**TASK PROMPT:** From the line with "repeat case_decide; try" through the line with "- pose proof", inclusive, return each line of the data below exactly and leave the rest out.

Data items
#####
Lemma malloc_own h fl os n fuel : own_ok h fl os → 0 ≤ n < 2147483632 → (2 * length fl + 4 < fuel)%nat →
  ∃ p h' fl', malloc base grow fuel n h = Ok p h' ∧ (length fl' ≤ S (length fl))%nat ∧
    own_ok h' fl' (if p =? 0 then os else Owned p n ∅ :: os).
Proof.
  intros [Hst Hh] Hn Hfu.
  destruct (malloc_ok h fl _ n fuel Hst Hn Hfu) as (r & h' & E & Hi & [(-> & Ho & _)|(fl' & a & -> & Ho & Hl)]).
  - exists 0, h', fl. split; [done|]. split; [lia|]. split; [by right|]. by eapply holds_intact.
  - exists (a + 8), h', fl'. split; [done|]. split; [done|].
    assert (inside h' (a, units n)) as (_ & ? & _) by (pose proof (ho_use_in _ _ _ Ho) as Hu; by apply Forall_cons in Hu as [? _]).
    simpl in *. destruct (Z.eqb_spec (a + 8) 0); [lia|]. split.
    + right. simpl. unfold block_of at 1. simpl. by replace (a + 8 - 8) with a by lia.
    + constructor; [split; [simpl; lia|intros off v Hv; simpl in Hv; by rewrite lookup_empty in Hv]|by eapply holds_intact].
Qed.

Lemma free_own h fl os i o fuel : own_ok h fl os → os !! i = Some o → (S (length fl) < fuel)%nat →
  ∃ h' fl', free fuel (o_ptr o) h = Ok tt h' ∧ (length fl' ≤ S (length fl))%nat ∧ own_ok h' fl' (delete i os).
Proof.
  intros Hw Hi Hfu. destruct (own_heap h fl os i o Hw Hi) as (Ho & Hin & Hsz). destruct Hw as [_ Hh].
  assert (Hbi : (block_of <$> os) !! i = Some (block_of o)) by (by rewrite list_lookup_fmap, Hi).
  assert (Hdel : block_of <$> delete i os = delete i (block_of <$> os)) by (by rewrite list_fmap_delete).
  assert (Hsub : ∀ c, c ∈ delete i (block_of <$> os) → c ∈ block_of <$> os).
  { intros c (j & Hj)%list_elem_of_lookup. rewrite list_lookup_delete in Hj. by eapply list_elem_of_lookup_2. }
  assert (Hdis : ∀ c, c ∈ delete i (block_of <$> os) → disjoint c (block_of o)).
  { intros c (j & Hj)%list_elem_of_lookup. destruct (decide (j < i)%nat).
    - rewrite list_lookup_delete_lt in Hj by lia. eapply (ho_use_use _ _ _ Ho j i); [done|done|lia].
    - rewrite list_lookup_delete_ge in Hj by lia. eapply (ho_use_use _ _ _ Ho (S j) i); [done|done|lia]. }
  assert (Ho' : heap_ok h fl (delete i (block_of <$> os))).
  { destruct Ho as [? ? ? Hu ? Hui Hfu' Huu ?]. split; try done.
    - rewrite Forall_forall in Hu |- *. auto.
    - rewrite Forall_forall in Hui |- *. auto.
    - auto.
    - intros j k b c Hj Hk Hjk. rewrite list_lookup_delete in Hj, Hk.
      eapply (Huu (if decide (j < i)%nat then j else S j) (if decide (k < i)%nat then k else S k));
        repeat case_decide; try done; lia. }
  destruct (release_ok h fl _ (block_of o) fuel Ho' Hin) as (fl' & h' & E & Ho2 & Hint & _ & Hl & _); [| |done|].
  - pose proof (ho_use _ _ _ Ho) as Hu. by eapply Forall_lookup_1 in Hu.
  - intros c [Hc|Hc]%elem_of_app; [|by apply Hdis]. eapply (ho_free_use _ _ _ Ho); [done|by eapply list_elem_of_lookup_2].
  - exists h', fl'. unfold block_of in E. simpl in E. replace (o_ptr o - 8 + 8) with (o_ptr o) in E by lia.
    split; [done|]. split; [done|]. split; [right; by rewrite Hdel|].
    apply (holds_intact (h_mem h)); [by rewrite Hdel|]. by apply Forall_delete.
Qed.

Lemma store_own h fl os i o off v : own_ok h fl os → os !! i = Some o → 0 ≤ off < o_size o →
  own_ok (set_mem (wr8 (h_mem h) (o_ptr o + off) v) h) fl
    (<[i := Owned (o_ptr o) (o_size o) (<[off := u8 v]> (o_data o))]> os).
Proof.
  intros Hw Hi Hoff. destruct (own_heap h fl os i o Hw Hi) as (Ho & Hin & Hsz). destruct Hw as [_ Hh].
  pose proof (units_room (o_size o) Hsz) as Hroom. set (x := o_ptr o + off). set (m' := wr8 (h_mem h) x v).
  assert (Hx : (block_of o).1 + 8 ≤ x < hi (block_of o)) by (unfold block_of, hi, x; simpl; lia).
  assert (Hbi : (block_of <$> os) !! i = Some (block_of o)) by (by rewrite list_lookup_fmap, Hi).
  assert (Hm : ∀ y, y ≠ x → rd8 m' y = rd8 (h_mem h) y) by (intros y Hy; apply rd8_wr8_ne; congruence).
  assert (Hother : ∀ c, disjoint c (block_of o) → ∀ y, c.1 ≤ y < hi c → rd8 m' y = rd8 (h_mem h) y).
  { intros c Hc y Hy. apply Hm. intros ->. eapply (disjoint_point c (block_of o) x); [done|done|lia]. }
  split.
  - right. rewrite list_fmap_insert. rewrite list_insert_id by (rewrite Hbi; done).
    destruct Ho as [Hc Hs Hf Hu Hfi Hui Hfu Huu Hb]. split; try done; cbn [h_mem set_mem].
    + eapply chain_frame; [|exact Hc]. intros b y [->|Hbf]%elem_of_cons Hy.
      * apply Hm. destruct Hin as (_ & ? & _). simpl in *. lia.
      * apply (Hother b); [apply Hfu; [done|by eapply list_elem_of_lookup_2]|unfold hi; lia].
    + apply Forall_lookup. intros j c Hj. pose proof (Forall_lookup_1 _ _ _ _ Hu Hj) as E. simpl in E. rewrite <-E.
      destruct (header_frame (h_mem h) m' c.1) as [_ ->]; [|done]. intros y Hy. destruct (decide (j = i)) as [->|].
      * apply Hm. rewrite Hbi in Hj. injection Hj as <-. lia.
      * apply (Hother c); [by eapply (Huu j i)|unfold hi; lia].
  - apply Forall_lookup. intros j o' [(<- & <- & _)|[Hji Hj]]%list_lookup_insert_Some.
    + eapply Forall_lookup_1 in Hh as [_ Hd]; [|exact Hi]. split; [done|]. simpl. intros off' w.
      destruct (decide (off = off')) as [<-|Hne].
      * rewrite lookup_insert_eq. intros [= <-]. split; [done|]. apply rd8_wr8_eq.
      * rewrite lookup_insert_ne by done. intros Hw. destruct (Hd _ _ Hw) as [? <-]. split; [done|]. apply Hm. unfold x. lia.
    + pose proof (Forall_lookup_1 _ _ _ _ Hh Hj) as [Hsz' Hd]. split; [done|]. intros off' w Hw.
      destruct (Hd off' w Hw) as [? <-]. split; [done|]. pose proof (units_room (o_size o') Hsz').
      apply (Hother (block_of o')); [|unfold block_of, hi; simpl; lia].
      eapply (ho_use_use _ _ _ Ho j i); [by rewrite list_lookup_fmap, Hj|done|done].
Qed.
#####
**TASK RESULT:**
        repeat case_decide; try done; lia. }
  destruct (release_ok h fl _ (block_of o) fuel Ho' Hin) as (fl' & h' & E & Ho2 & Hint & _ & Hl & _); [| |done|].
  - pose proof (ho_use _ _ _ Ho) as Hu. by eapply Forall_lookup_1 in Hu.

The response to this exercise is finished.